The assessable value of an imported item is Rs.1000/-
Basic Customs Duty = 10%
Integrated Tax Rate = 18%
The taxes will be calculated as follows:
Assessable Value = Rs.1000/-
Basic Customs Duty = Rs.100/-
The value to impose integrated tax = Rs.1000 + Rs.100 = Rs.1100/-
Integrated tax = 18% of Rs.1100 = Rs.198/-
Sum of Taxes = Rs.100 + Rs.198 = Rs.298/-
Also, cess as per the GST Cess Act, 2017 may also be applicable on the goods. In such a case, the cess will be collected on the value taken for imposing the integrated tax. For instance, according to the example given above, the cess will be calculated on Rs.1100/-.
Under IGST, at the time of moving of commodities from a custom station to warehouse, the importers will not be liable to pay integrated taxes. The IGST tax for imports will be received by the State where the goods or services are consumed and not by the state where they are manufactured.

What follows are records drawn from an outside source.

(** * Cross-chain tracing pipeline of the Agoric MCP server

    A shallow embedding of [src/tools/cross-chain-tracing] (helpers, the four
    step handlers, the planner, the portfolio reader and the schemas of the
    tools) and of [src/utils/api-client.ts], followed by the properties of
    the specification that concern them and by further properties of the
    code.

    Conventions of the embedding.
    - A JavaScript string is a [string]: a sequence of code units below 256
      (ASCII and Latin-1).  Every address, hash, base64 blob and event name
      handled by the pipeline lives in that range.
    - A dynamically typed value ([any] in the TypeScript source, a parsed
      provider payload) is a [JS] tree.  Numbers are integers.
    - An exception is a [Throw] in the [Exn] monad; [try]/[catch] is a match.
    - The network is an oracle consulted through an explicit [World].
    - Builtins of the platform that the properties do not depend on
      ([JSON.parse], [Date], [Number]) are fields of a [Platform] record. *)

From Stdlib Require Import ZArith NArith Ascii String List Bool Lia.
From Stdlib Require Import DecimalString HexadecimalString.
From stdpp Require Import base option list strings gmap.
Import ListNotations.
Open Scope string_scope.
Open Scope list_scope.

(** ** Characters and strings *)

Module Str.

Definition code (c : ascii) : N := N_of_ascii c.

Definition between (lo hi : N) (c : ascii) : bool :=
  (lo <=? code c)%N && (code c <=? hi)%N.

(** The double quote, U+0022. *)
Definition dquote : ascii := ascii_of_N 34.

(** [String.prototype.toLowerCase]: A-Z, and the Latin-1 capitals
    U+00C0..U+00DE except the multiplication sign U+00D7. *)
Definition lower_char (c : ascii) : ascii :=
  if between 65 90 c then ascii_of_N (code c + 32)
  else if between 192 222 c && negb (code c =? 215)%N
       then ascii_of_N (code c + 32)
  else c.

(** [String.prototype.toUpperCase] on the letters whose capital is again a
    single code unit below 256: a-z and U+00E0..U+00FE except the division
    sign U+00F7.  (The capitals of U+00B5, U+00DF and U+00FF leave the range;
    none of them occurs in a chain name.) *)
Definition upper_char (c : ascii) : ascii :=
  if between 97 122 c then ascii_of_N (code c - 32)
  else if between 224 254 c && negb (code c =? 247)%N
       then ascii_of_N (code c - 32)
  else c.

Fixpoint map (f : ascii -> ascii) (s : string) : string :=
  match s with
  | EmptyString => EmptyString
  | String c r => String (f c) (map f r)
  end.

Definition toLowerCase (s : string) : string := map lower_char s.
Definition toUpperCase (s : string) : string := map upper_char s.

(** White space and line terminators removed by [String.prototype.trim]:
    TAB, LF, VT, FF, CR, SPACE and NBSP. *)
Definition is_space (c : ascii) : bool :=
  between 9 13 c || (code c =? 32)%N || (code c =? 160)%N.

Fixpoint trimStart (s : string) : string :=
  match s with
  | EmptyString => EmptyString
  | String c r => if is_space c then trimStart r else s
  end.

Fixpoint trimEnd (s : string) : string :=
  match s with
  | EmptyString => EmptyString
  | String c r =>
      match trimEnd r with
      | EmptyString => if is_space c then EmptyString else String c EmptyString
      | r' => String c r'
      end
  end.

Definition trim (s : string) : string := trimEnd (trimStart s).

(** [s.startsWith(p)] *)
Fixpoint startsWith (p s : string) : bool :=
  match p, s with
  | EmptyString, _ => true
  | String a p', String b s' => Ascii.eqb a b && startsWith p' s'
  | String _ _, EmptyString => false
  end.

(** [s.slice(n)] for [0 <= n]. *)
Fixpoint drop (n : nat) (s : string) : string :=
  match n, s with
  | O, _ => s
  | S n', String _ r => drop n' r
  | S _, EmptyString => EmptyString
  end.

(** [s.replace(/^0x/, '')] *)
Definition strip_0x (s : string) : string :=
  if startsWith "0x" s then drop 2 s else s.

Fixpoint forallb (p : ascii -> bool) (s : string) : bool :=
  match s with
  | EmptyString => true
  | String c r => p c && forallb p r
  end.

Definition is_digit (c : ascii) : bool := between 48 57 c.
Definition is_hex_digit (c : ascii) : bool :=
  is_digit c || between 97 102 c || between 65 70 c.
Definition is_lower_hex_digit (c : ascii) : bool :=
  is_digit c || between 97 102 c.

(** Digits of a numeral: value of a digit character in bases up to 36. *)
Definition digit_value (c : ascii) : option N :=
  if is_digit c then Some (code c - 48)%N
  else if between 97 122 c then Some (code c - 87)%N
  else if between 65 90 c then Some (code c - 55)%N
  else None.

Fixpoint parse_digits_from (base acc : N) (s : string) : option N :=
  match s with
  | EmptyString => Some acc
  | String c r =>
      match digit_value c with
      | Some d =>
          if (d <? base)%N then parse_digits_from base (acc * base + d)%N r
          else None
      | None => None
      end
  end.

(** A non-empty run of digits of the given base. *)
Definition parse_digits (base : N) (s : string) : option N :=
  match s with
  | EmptyString => None
  | _ => parse_digits_from base 0%N s
  end.

(** Decimal rendering of an integer, as [Number.prototype.toString] and
    [BigInt.prototype.toString] print integers. *)
Definition of_Z (z : Z) : string :=
  DecimalString.NilZero.string_of_int (Z.to_int z).

(** [n.toString(16)] for a natural number. *)
Definition hex_of_N (n : N) : string :=
  HexadecimalString.NilZero.string_of_uint (N.to_hex_uint n).

(** [s.padStart(2, '0')] *)
Definition padStart2 (s : string) : string :=
  match s with
  | EmptyString => "00"
  | String c EmptyString => String "0" (String c EmptyString)
  | _ => s
  end.

Fixpoint concat (l : list string) : string :=
  match l with
  | [] => EmptyString
  | x :: r => x +:+ concat r
  end.

(** The characters of [s], front to back. *)
Fixpoint chars (s : string) : list ascii :=
  match s with
  | EmptyString => []
  | String c r => c :: chars r
  end.

(** [s.replace(/^"+|"+$/g, '')]: the leading run and the trailing run of
    double quotes are removed. *)
Fixpoint dropWhile (p : ascii -> bool) (s : string) : string :=
  match s with
  | EmptyString => EmptyString
  | String c r => if p c then dropWhile p r else s
  end.

Fixpoint dropWhileEnd (p : ascii -> bool) (s : string) : string :=
  match s with
  | EmptyString => EmptyString
  | String c r =>
      match dropWhileEnd p r with
      | EmptyString => if p c then EmptyString else String c EmptyString
      | r' => String c r'
      end
  end.

Definition is_dquote (c : ascii) : bool := Ascii.eqb c dquote.

Definition strip_quotes (s : string) : string :=
  dropWhileEnd is_dquote (dropWhile is_dquote s).

(** [s.replace(/'/g, '')] *)
Fixpoint remove_squotes (s : string) : string :=
  match s with
  | EmptyString => EmptyString
  | String c r =>
      if Ascii.eqb c "'" then remove_squotes r else String c (remove_squotes r)
  end.

(** [s.split('(')[0]]: the part of [s] before the first parenthesis. *)
Fixpoint before_paren (s : string) : string :=
  match s with
  | EmptyString => EmptyString
  | String c r => if Ascii.eqb c "(" then EmptyString else String c (before_paren r)
  end.

End Str.

Arguments Str.lower_char : simpl never.
Arguments Str.upper_char : simpl never.
Arguments Str.is_space : simpl never.
Arguments Str.is_digit : simpl never.
Arguments Str.is_hex_digit : simpl never.
Arguments Str.is_lower_hex_digit : simpl never.

(** ** [schemas.ts] *)

(** The parameter schemas, applied by the server before a handler runs. *)
Module Schema.

(** [/^0x[a-fA-F0-9]{40}$/] *)
Definition evmAddress (s : string) : bool :=
  match s with
  | String "0" (String "x" b) =>
      (String.length b =? 40)%nat && Str.forallb Str.is_hex_digit b
  | _ => false
  end.

(** [z.enum(['avalanche', 'arbitrum', 'ethereum', 'optimism', 'base'])] *)
Definition evmChainEnum (s : string) : bool :=
  existsb (String.eqb s) ["avalanche"; "arbitrum"; "ethereum"; "optimism"; "base"].

Definition is_bech32_char (c : ascii) : bool :=
  Str.is_digit c || Str.between 97 122 c || Str.between 65 90 c.

(** [/^<prefix>[0-9a-z]{38,58}$/i] for a lower-case [prefix]. *)
Definition bech32 (prefix s : string) : bool :=
  Str.startsWith prefix (Str.toLowerCase s)
  && let rest := Str.drop (String.length prefix) s in
     (38 <=? String.length rest)%nat && (String.length rest <=? 58)%nat
     && Str.forallb is_bech32_char rest.

Definition bech32Agoric : string -> bool := bech32 "agoric1".
Definition bech32Noble : string -> bool := bech32 "noble1".

End Schema.

(** ** [helpers.ts]: address normalisation *)

(** [(s || '').trim().toLowerCase().replace(/^0x/, '')]; on a string
    argument [s || ''] is [s]. *)
Definition normalizeAddress (s : string) : string :=
  Str.strip_0x (Str.toLowerCase (Str.trim s)).

(** [(chain || '').toLowerCase()] *)
Definition canonicalizeChain (chain : string) : string :=
  Str.toLowerCase chain.

(** An address-like string: hexadecimal digits, bare or behind the prefix
    [0x] (in either case). *)
Definition hex_prefix (p : string) : Prop := p = "" \/ p = "0x" \/ p = "0X".


(** ** Exceptions *)

(** The outcome of an expression that may throw; [Throw m] carries the
    [message] of the error. *)
Inductive Exn (A : Type) : Type :=
| Ok (a : A)
| Throw (message : string).
Arguments Ok {A} a.
Arguments Throw {A} message.

#[global] Instance Exn_ret : MRet Exn := fun A a => Ok a.
#[global] Instance Exn_bind : MBind Exn := fun A B f m =>
  match m with
  | Ok a => f a
  | Throw e => Throw e
  end.

#[global] Instance Exn_fmap : FMap Exn := fun A B f m =>
  match m with
  | Ok a => Ok (f a)
  | Throw e => Throw e
  end.

(** ** Dynamically typed values *)

#[warnings="-register-all"] Inductive JS : Type :=
| JUndef
| JNull
| JBool (b : bool)
| JNum (n : Z)
| JStr (s : string)
| JArr (xs : list JS)
| JObj (fields : list (string * JS)).

Module Js.

(** ToBoolean *)
Definition truthy (v : JS) : bool :=
  match v with
  | JUndef | JNull => false
  | JBool b => b
  | JNum n => negb (n =? 0)%Z
  | JStr s => negb (String.eqb s "")
  | JArr _ | JObj _ => true
  end.

Definition nullish (v : JS) : bool :=
  match v with
  | JUndef | JNull => true
  | _ => false
  end.

(** [a || b] and [a ?? b] *)
Definition or (a b : JS) : JS := if truthy a then a else b.
Definition coalesce (a b : JS) : JS := if nullish a then b else a.

Definition isArray (v : JS) : bool :=
  match v with
  | JArr _ => true
  | _ => false
  end.

(** Own property of an object literal: the first binding of the key. *)
Fixpoint lookup (k : string) (fields : list (string * JS)) : JS :=
  match fields with
  | [] => JUndef
  | (k', v) :: r => if String.eqb k k' then v else lookup k r
  end.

Under the GST system, a registered importer can use the IGST imposed on him as the input tax credit. The importer can use the same input tax credit to pay taxes during the outward supply of goods. However, the Basic Customs Duty (BCD) will not be obtainable as the input tax credit. Along with the input tax credit, the importer can also benefit the GST Compensation Cess before transmitting it to the ones in the supply chain. Also, it is compulsory for the importers to mention the GSTIN (GST Registration Number) in the Bill of Entry to get the input tax credit of GST Compensation Cess and IGST.
The import of services as per the IGST Act 2017 is the supply of a service by a service provider who is from a place outside the country but the receiver of those services is from India, and the place at which the service is being given is also within India.
According to the provisions mentioned in the Section 7(1) (b) of the CGST Act, 2017, only those imported services will be considered as a supply on the basis of the consideration and if the service is given in the course or continuance of business. In simple terms, the services that are imported without consideration will not be considered as a supply. However, the business test is not obligatory for the imported services to be deemed as a supply.
Furthermore, according to the provisions mentioned in the Schedule I of the CGST Act, 2017, the services imported by registered taxable persons from the relatives or distinct persons (as mentioned in the Section 25 of the CGST Act, 2017), in the continuance or course of a business will be considered as supply regardless of whether or not it has been made without consideration. Under GST, the import of both goods and services will be considered as the inter-state supplies and would bear the integrated tax.
Also, a person who is importing services will be liable to pay tax on reverse charge basis. However, in case of importing Online Information and Database Access or Retrieval services (OIDAR) by unregistered, non-taxable recipients, the supplier based out of India will be liable for paying the taxes. The supplier either will have to take registration or will have to assign a person in India for paying the taxes. In addition, the supply of goods and/or services to a Special Economic Zone (SEZ) developer or a unit will be considered as an inter-state supply. Such goods and services will also bear the integrated tax.
Before GST, duties were imposed even on the export of goods and services. However, as per the new tax system, the export of goods and services from India to any other place outside the country are to be treated as ‘zero-rated supplies’. This means that no GST is applicable for the exporters. The registered taxable individuals that are exporting goods or services to places outside the country can claim refund.